Entries provided =
(* ===== verification/SensorGraph.v ===== *)
(** * The graph of the accelerometer

    sensorgraph.cpp keeps the last hundred samples of the sensor, smoothed, in an array of
    twice the length in which every sample is stored twice, so that the samples to draw are
    always contiguous.  Floats are IEEE single precision ([SpecFloat]).  [update] is given
    the events that are in the queue of the sensor; [render] gives the three lines that it
    has OpenGL draw, as lists of points, and no result if it reads outside of the array.  The
    object is global, so that its memory is zero at first. *)

From Stdlib Require Import SpecFloat.
From S2P Require Import Prelude Gear.

Definition SENSOR_HISTORY_LENGTH : nat := 100.
(** 0.1f *)
Definition SENSOR_FILTER_ALPHA : float := S754_finite false 13421773 (-27).

Record AccelerometerData := { ax : float; ay : float; az : float }.

Record sensorgraph := {
  xPos : list float;
  sensorData : list AccelerometerData;
  sensorDataFilter : AccelerometerData;
  sensorDataIndex : nat }.

Definition zero_data : AccelerometerData := {| ax := S754_zero false; ay := S754_zero false; az := S754_zero false |}.

Definition sensorgraph0 : sensorgraph :=
  {| xPos := replicate SENSOR_HISTORY_LENGTH (S754_zero false); sensorData := replicate (SENSOR_HISTORY_LENGTH * 2) zero_data;
     sensorDataFilter := zero_data; sensorDataIndex := 0 |}.

(** [xPos[i]] *)
Definition xpos (i : nat) : float :=
  let t := f_div (f_of (Z.of_nat i)) (f_of (Z.of_nat SENSOR_HISTORY_LENGTH - 1)) in
  f_add (f_mul (f_of (-1)) (f_sub (f_of 1) t)) (f_mul (f_of 1) t).

Definition generateXPos (s : sensorgraph) : sensorgraph :=
  {| xPos := xpos <$> seq 0 SENSOR_HISTORY_LENGTH; sensorData := sensorData s;
     sensorDataFilter := sensorDataFilter s; sensorDataIndex := sensorDataIndex s |}.

(** the loop over the events *)
Definition smooth (f e : AccelerometerData) : AccelerometerData :=
  let a := SENSOR_FILTER_ALPHA in
  let mix e f := f_add (f_mul a e) (f_mul (f_sub (f_of 1) a) f) in
  {| ax := mix (ax e) (ax f); ay := mix (ay e) (ay f); az := mix (az e) (az f) |}.

Definition update (events : list AccelerometerData) (s : sensorgraph) : sensorgraph :=
  let f := foldl smooth (sensorDataFilter s) events in
  let i := sensorDataIndex s in
  {| xPos := xPos s; sensorData := <[(SENSOR_HISTORY_LENGTH + i)%nat := f]> (<[i := f]> (sensorData s));
     sensorDataFilter := f; sensorDataIndex := (i + 1) mod SENSOR_HISTORY_LENGTH |}.

(** [glDrawArrays] with the array of positions and that of a field of the samples, which
    starts at [sensorDataIndex] *)
Definition draw (field : AccelerometerData → float) (s : sensorgraph) : option (list (float * float)) :=
  mapM (λ i, x ← xPos s !! i; d ← sensorData s !! (sensorDataIndex s + i)%nat; Some (x, field d)) (seq 0 SENSOR_HISTORY_LENGTH).

Definition render (s : sensorgraph) : option (list (list (float * float))) :=
  mapM (λ field, draw field s) [ax; ay; az].

(** [drawFrame]: the calls of the user interface, each with the events that arrived *)
Definition drawFrame (events : list AccelerometerData) (s : sensorgraph) : sensorgraph * option (list (list (float * float))) :=
  let s := update events s in (s, render s).

(** the state after the frames *)
Definition frames (l : list (list AccelerometerData)) : sensorgraph :=
  foldl (λ s events, (drawFrame events s).1) (generateXPos sensorgraph0) l.

(** ** The window of samples *)

(** the value of the filter after each frame *)
Fixpoint samples (f : AccelerometerData) (l : list (list AccelerometerData)) : list AccelerometerData :=
  match l with
  | [] => []
  | events :: l => let f := foldl smooth f events in f :: samples f l
  end.

(** the last hundred of them, after zeros *)
Definition history (l : list (list AccelerometerData)) : list AccelerometerData :=
  drop (length l) (replicate SENSOR_HISTORY_LENGTH zero_data ++ samples zero_data l).

Record window (s : sensorgraph) (h : list AccelerometerData) : Prop := {
  w_len : length (sensorData s) = 200%nat;
  w_idx : (sensorDataIndex s < 100)%nat;
  w_twice : ∀ j, (j < 100)%nat → sensorData s !! (j + 100)%nat = sensorData s !! j;
  w_hist : ∀ i, (i < 100)%nat → sensorData s !! (sensorDataIndex s + i)%nat = h !! i;
  w_hlen : length h = 100%nat }.

Lemma update_window events s h : window s h →
  let f := foldl smooth (sensorDataFilter s) events in window (update events s) (drop 1 h ++ [f]).
Proof.
  intros [L I T W H]. cbv zeta. set (f := foldl _ _ _). set (i := sensorDataIndex s) in *.
  assert (Hd : ∀ j, sensorData (update events s) !! j = if decide (j = i ∨ j = (100 + i)%nat) then Some f else sensorData s !! j).
  { intros j. cbn [update sensorData]. fold f i. unfold SENSOR_HISTORY_LENGTH. destruct (decide (j = (100 + i)%nat)) as [->|H1].
    - rewrite list_lookup_insert_eq by (rewrite length_insert; lia). rewrite decide_True by auto. done.
    - rewrite list_lookup_insert_ne by done. destruct (decide (j = i)) as [->|H2].
      + rewrite list_lookup_insert_eq by lia. rewrite decide_True by auto. done.
      + rewrite list_lookup_insert_ne by done. rewrite decide_False by lia. done. }
  assert (Hi : sensorDataIndex (update events s) = if decide (i = 99%nat) then 0%nat else (i + 1)%nat).
  { cbn [update sensorDataIndex]. fold i. unfold SENSOR_HISTORY_LENGTH. case_decide as Hc; [by rewrite Hc|]. apply Nat.mod_small. lia. }
  split.
  - cbn. by rewrite !length_insert.
  - rewrite Hi. case_decide; lia.
  - intros j Hj. rewrite !Hd. destruct (decide (j = i)) as [->|Hne]; [by rewrite !decide_True by lia|]. rewrite !decide_False by lia. by apply T.
  - intros k Hk. assert (Hold : ∀ j, (j < 99)%nat → (drop 1 h ++ [f]) !! j = sensorData s !! (i + (j + 1))%nat).
    { intros j Hj. rewrite lookup_app_l by (rewrite length_drop; lia). rewrite lookup_drop, W by lia. f_equal. lia. }
    destruct (decide (k = 99%nat)) as [->|Hk9].
    + rewrite lookup_app_r, length_drop, H by (rewrite length_drop; lia). rewrite Hd, Hi. by case_decide; rewrite decide_True by lia.
    + rewrite Hold, Hd, Hi by lia. case_decide as H9; rewrite decide_False by lia; [|f_equal; lia].
      rewrite H9. replace (99 + (k + 1))%nat with (k + 100)%nat by lia. symmetry. apply T. lia.
  - rewrite length_app, length_drop. cbn. lia.
Qed.

Lemma length_samples f l : length (samples f l) = length l.
Proof. revert f. induction l as [|e l IH]; intros f; [done|]. cbn. by rewrite IH. Qed.
Lemma samples_snoc f l e : samples f (l ++ [e]) = samples f l ++ [foldl smooth (foldl (foldl smooth) f l) e].
Proof. revert f. induction l as [|x l IH]; intros f; [reflexivity|]. change (foldl smooth f x :: samples (foldl smooth f x) (l ++ [e]) = foldl smooth f x :: (samples (foldl smooth f x) l ++ [foldl smooth (foldl (foldl smooth) (foldl smooth f x) l) e])). by rewrite IH. Qed.

Lemma history_snoc l e : history (l ++ [e]) = drop 1 (history l) ++ [foldl smooth (foldl (foldl smooth) zero_data l) e].
Proof.
  unfold history. rewrite samples_snoc, length_app, app_assoc. cbn [length]. rewrite <- drop_drop. unfold SENSOR_HISTORY_LENGTH.
  rewrite (drop_app_le _ _ (length l)) by (rewrite length_app, length_samples; lia).
  rewrite (drop_app_le _ _ 1); [done|]. rewrite length_drop, length_app, length_samples, length_replicate. lia.
Qed.

Lemma frames_window l : window (frames l) (history l) ∧ sensorDataFilter (frames l) = foldl (foldl smooth) zero_data l ∧
  xPos (frames l) = xpos <$> seq 0 SENSOR_HISTORY_LENGTH.
Proof.
  unfold frames. induction l as [|e l (W & F & X)] using rev_ind.
  - split_and!; [|done|done]. unfold history. cbn [length samples foldl]. rewrite app_nil_r, drop_0. unfold SENSOR_HISTORY_LENGTH. split; cbn [generateXPos sensorgraph0 sensorData sensorDataIndex].
    + apply length_replicate.
    + lia.
    + intros j Hj. rewrite !lookup_replicate_2 by (unfold SENSOR_HISTORY_LENGTH; lia). done.
    + intros i Hi. rewrite !lookup_replicate_2 by (unfold SENSOR_HISTORY_LENGTH; lia). done.
    + apply length_replicate.
  - rewrite !foldl_snoc. cbn [drawFrame fst]. rewrite history_snoc, <- F. split_and!; [by apply update_window|done|done].
Qed.

Lemma draw_window field s h : window s h → length (xPos s) = SENSOR_HISTORY_LENGTH → draw field s = Some (zip (xPos s) (field <$> h)).
Proof.
  intros [L I T W H] Hx. unfold draw. apply mapM_Some. apply Forall2_same_length_lookup_2.
  { rewrite length_seq, length_zip_with, length_fmap, Hx, H. done. }
  intros i x y Hi Hy. apply lookup_seq in Hi as [-> Hi]. cbn [Nat.add]. apply lookup_lt_Some in Hy as Hl. rewrite lookup_zip_with in Hy.
  destruct (xPos s !! i) as [xi|] eqn:Ex; [|done]. cbn in Hy. rewrite list_lookup_fmap in Hy. unfold SENSOR_HISTORY_LENGTH in Hi.
  cbn [mbind option_bind]. rewrite W by lia. destruct (h !! i) as [d|]; [|done]. by injection Hy as <-.
Qed.

(** C35: The graph shows the last hundred samples.  Whatever events arrive between the frames,
    each frame draws, for each of the three axes, a line through a hundred points: the
    smoothed samples of the last hundred frames, from the oldest to the newest (zeros before
    the first frame), at the positions of [generateXPos].  It never reads outside of the
    array, although it reads a hundred samples from [sensorDataIndex] on without wrapping. *)
Theorem graph_shows_history l events :
  (drawFrame events (frames l)).2 =
    Some ((λ field, zip (xpos <$> seq 0 SENSOR_HISTORY_LENGTH) (field <$> history (l ++ [events]))) <$> [ax; ay; az]).
Proof.
  destruct (frames_window (l ++ [events])) as (W & _ & X). unfold frames in W, X. rewrite foldl_snoc in W, X. fold (frames l) in W, X.
  cbn [drawFrame fst snd] in *. unfold render. cbn [mapM]. rewrite !(draw_window _ _ _ W) by (by rewrite X). by rewrite X.
Qed.

(** the positions go from -1 to 1, from left to right *)
Lemma xpos_increasing : xpos 0 = f_of (-1) ∧ xpos 99 = f_of 1 ∧ forallb (λ i, SFltb (xpos i) (xpos (S i))) (seq 0 99) = true.
Proof. vm_compute. done. Qed.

Assigned task = Your answer should consist solely of the lines above from the line with "(** [drawFrame]: the" to the line with "assert (Hi : sensorDataIndex", both included, reproduced exactly.

Exercise response =
(** [drawFrame]: the calls of the user interface, each with the events that arrived *)
Definition drawFrame (events : list AccelerometerData) (s : sensorgraph) : sensorgraph * option (list (list (float * float))) :=
  let s := update events s in (s, render s).

(** the state after the frames *)
Definition frames (l : list (list AccelerometerData)) : sensorgraph :=
  foldl (λ s events, (drawFrame events s).1) (generateXPos sensorgraph0) l.

(** ** The window of samples *)

(** the value of the filter after each frame *)
Fixpoint samples (f : AccelerometerData) (l : list (list AccelerometerData)) : list AccelerometerData :=
  match l with
  | [] => []
  | events :: l => let f := foldl smooth f events in f :: samples f l
  end.

(** the last hundred of them, after zeros *)
Definition history (l : list (list AccelerometerData)) : list AccelerometerData :=
  drop (length l) (replicate SENSOR_HISTORY_LENGTH zero_data ++ samples zero_data l).

Record window (s : sensorgraph) (h : list AccelerometerData) : Prop := {
  w_len : length (sensorData s) = 200%nat;
  w_idx : (sensorDataIndex s < 100)%nat;
  w_twice : ∀ j, (j < 100)%nat → sensorData s !! (j + 100)%nat = sensorData s !! j;
  w_hist : ∀ i, (i < 100)%nat → sensorData s !! (sensorDataIndex s + i)%nat = h !! i;
  w_hlen : length h = 100%nat }.

Lemma update_window events s h : window s h →
  let f := foldl smooth (sensorDataFilter s) events in window (update events s) (drop 1 h ++ [f]).
Proof.
  intros [L I T W H]. cbv zeta. set (f := foldl _ _ _). set (i := sensorDataIndex s) in *.
  assert (Hd : ∀ j, sensorData (update events s) !! j = if decide (j = i ∨ j = (100 + i)%nat) then Some f else sensorData s !! j).
  { intros j. cbn [update sensorData]. fold f i. unfold SENSOR_HISTORY_LENGTH. destruct (decide (j = (100 + i)%nat)) as [->|H1].
    - rewrite list_lookup_insert_eq by (rewrite length_insert; lia). rewrite decide_True by auto. done.
    - rewrite list_lookup_insert_ne by done. destruct (decide (j = i)) as [->|H2].
      + rewrite list_lookup_insert_eq by lia. rewrite decide_True by auto. done.
      + rewrite list_lookup_insert_ne by done. rewrite decide_False by lia. done. }
  assert (Hi : sensorDataIndex (update events s) = if decide (i = 99%nat) then 0%nat else (i + 1)%nat).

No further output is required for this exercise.